(** A deletion that fails stops everything: when the background archive
    is downloaded and extracted but cannot be deleted, [prepare_all]
    raises, and the negative samples are never downloaded. *)
Theorem prepare_all_stops_on_unlink (w : Net) (self : t)
        (h : list action) :
  (forall h', retrieve_ok w h' speech_commands_url
                          (archive_in (background_dir self)) = true) ->
  (forall h', untar_ok w h' (archive_in (background_dir self))
                       (background_dir self) = true) ->
  (forall h', unlink_ok w h' (archive_in (background_dir self)) = false) ->
  exists d,
    prepare_all w self h = (Raised, h ++ d)
    /\ retrieved d
       = [(speech_commands_url, archive_in (background_dir self))]
    /\ effects d
       = [Retrieve speech_commands_url (archive_in (background_dir self))
                   true;
          Untar (archive_in (background_dir self)) (background_dir self)
                true;
          Unlink (archive_in (background_dir self)) false].
Proof.
  intros Hget Htar Hdel. unfold prepare_all.
  set (h3 := ((h ++ [Info Rule]) ++ [Info PreparationTitle])
             ++ [Info Rule]).
  destruct (download_dataset_run w (background_dir self) BackgroundBanner
              BackgroundReady h3) as [r1 [d1 [H1 [Hc [R1 _]]]]].
  assert (Hcourse :
            effects d1
            = [Retrieve speech_commands_url
                        (archive_in (background_dir self)) true;
               Untar (archive_in (background_dir self))
                     (background_dir self) true;
               Unlink (archive_in (background_dir self)) false]
            /\ r1 = Raised).
  { revert Hc. clear - H1 Hget Htar Hdel.
    unfold download_background_noise in *.
    unfold download_dataset, download_file, extract_archive, unlink,
      dbind, log, dret in H1.
    rewrite Hget in H1. simpl in H1. rewrite Htar in H1. simpl in H1.
    rewrite Hdel in H1.
    intros [[Hfx Hr]|[[Hfx Hr]|[[Hfx Hr]|[Hfx Hr]]]];
      try (subst r1; discriminate H1).
    split; assumption. }
  destruct Hcourse as [Hfx ->].
  exists ([Info Rule] ++ [Info PreparationTitle] ++ [Info Rule] ++ d1).
  split; [|split].
  - eapply dbind_run; [apply log_run|].
    eapply dbind_run; [apply log_run|].
    eapply dbind_run; [apply log_run|].
    apply dbind_raised. exact H1.
  - rewrite !retrieved_app, R1. reflexivity.
  - rewrite !effects_app, Hfx. reflexivity.
Qed.

Lemma prepare_all_stops_on_unlink_witness :
  exists d,
    prepare_all locked_net (init "data") [] = (Raised, d)
    /\ length (retrieved d) = 1.
Proof.
  destruct (prepare_all_stops_on_unlink locked_net (init "data") [])
    as [d [Hrun [Hr _]]].
  - intro h'. reflexivity.
  - intro h'. reflexivity.
  - intro h'. reflexivity.
  - exists d. split; [exact Hrun|]. rewrite Hr. reflexivity.
Defined.

End DatasetPreparerFacts.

########

Every line above should be duplicated exactly as it stands.

EXERCISE OUTPUT:
(** A deletion that fails stops everything: when the background archive
    is downloaded and extracted but cannot be deleted, [prepare_all]
    raises, and the negative samples are never downloaded. *)
Theorem prepare_all_stops_on_unlink (w : Net) (self : t)
        (h : list action) :
  (forall h', retrieve_ok w h' speech_commands_url
                          (archive_in (background_dir self)) = true) ->
  (forall h', untar_ok w h' (archive_in (background_dir self))
                       (background_dir self) = true) ->
  (forall h', unlink_ok w h' (archive_in (background_dir self)) = false) ->
  exists d,
    prepare_all w self h = (Raised, h ++ d)
    /\ retrieved d
       = [(speech_commands_url, archive_in (background_dir self))]
    /\ effects d
       = [Retrieve speech_commands_url (archive_in (background_dir self))
                   true;
          Untar (archive_in (background_dir self)) (background_dir self)
                true;
          Unlink (archive_in (background_dir self)) false].
Proof.
  intros Hget Htar Hdel. unfold prepare_all.
  set (h3 := ((h ++ [Info Rule]) ++ [Info PreparationTitle])
             ++ [Info Rule]).
  destruct (download_dataset_run w (background_dir self) BackgroundBanner
              BackgroundReady h3) as [r1 [d1 [H1 [Hc [R1 _]]]]].
  assert (Hcourse :
            effects d1
            = [Retrieve speech_commands_url
                        (archive_in (background_dir self)) true;
               Untar (archive_in (background_dir self))
                     (background_dir self) true;
               Unlink (archive_in (background_dir self)) false]
            /\ r1 = Raised).
  { revert Hc. clear - H1 Hget Htar Hdel.
    unfold download_background_noise in *.
    unfold download_dataset, download_file, extract_archive, unlink,
      dbind, log, dret in H1.
    rewrite Hget in H1. simpl in H1. rewrite Htar in H1. simpl in H1.
    rewrite Hdel in H1.
    intros [[Hfx Hr]|[[Hfx Hr]|[[Hfx Hr]|[Hfx Hr]]]];
      try (subst r1; discriminate H1).
    split; assumption. }
  destruct Hcourse as [Hfx ->].
  exists ([Info Rule] ++ [Info PreparationTitle] ++ [Info Rule] ++ d1).
  split; [|split].
  - eapply dbind_run; [apply log_run|].
    eapply dbind_run; [apply log_run|].
    eapply dbind_run; [apply log_run|].
    apply dbind_raised. exact H1.
  - rewrite !retrieved_app, R1. reflexivity.
  - rewrite !effects_app, Hfx. reflexivity.
Qed.

Lemma prepare_all_stops_on_unlink_witness :
  exists d,
    prepare_all locked_net (init "data") [] = (Raised, d)
    /\ length (retrieved d) = 1.
Proof.
  destruct (prepare_all_stops_on_unlink locked_net (init "data") [])
    as [d [Hrun [Hr _]]].
  - intro h'. reflexivity.
  - intro h'. reflexivity.
  - intro h'. reflexivity.
  - exists d. split; [exact Hrun|]. rewrite Hr. reflexivity.
Defined.

End DatasetPreparerFacts.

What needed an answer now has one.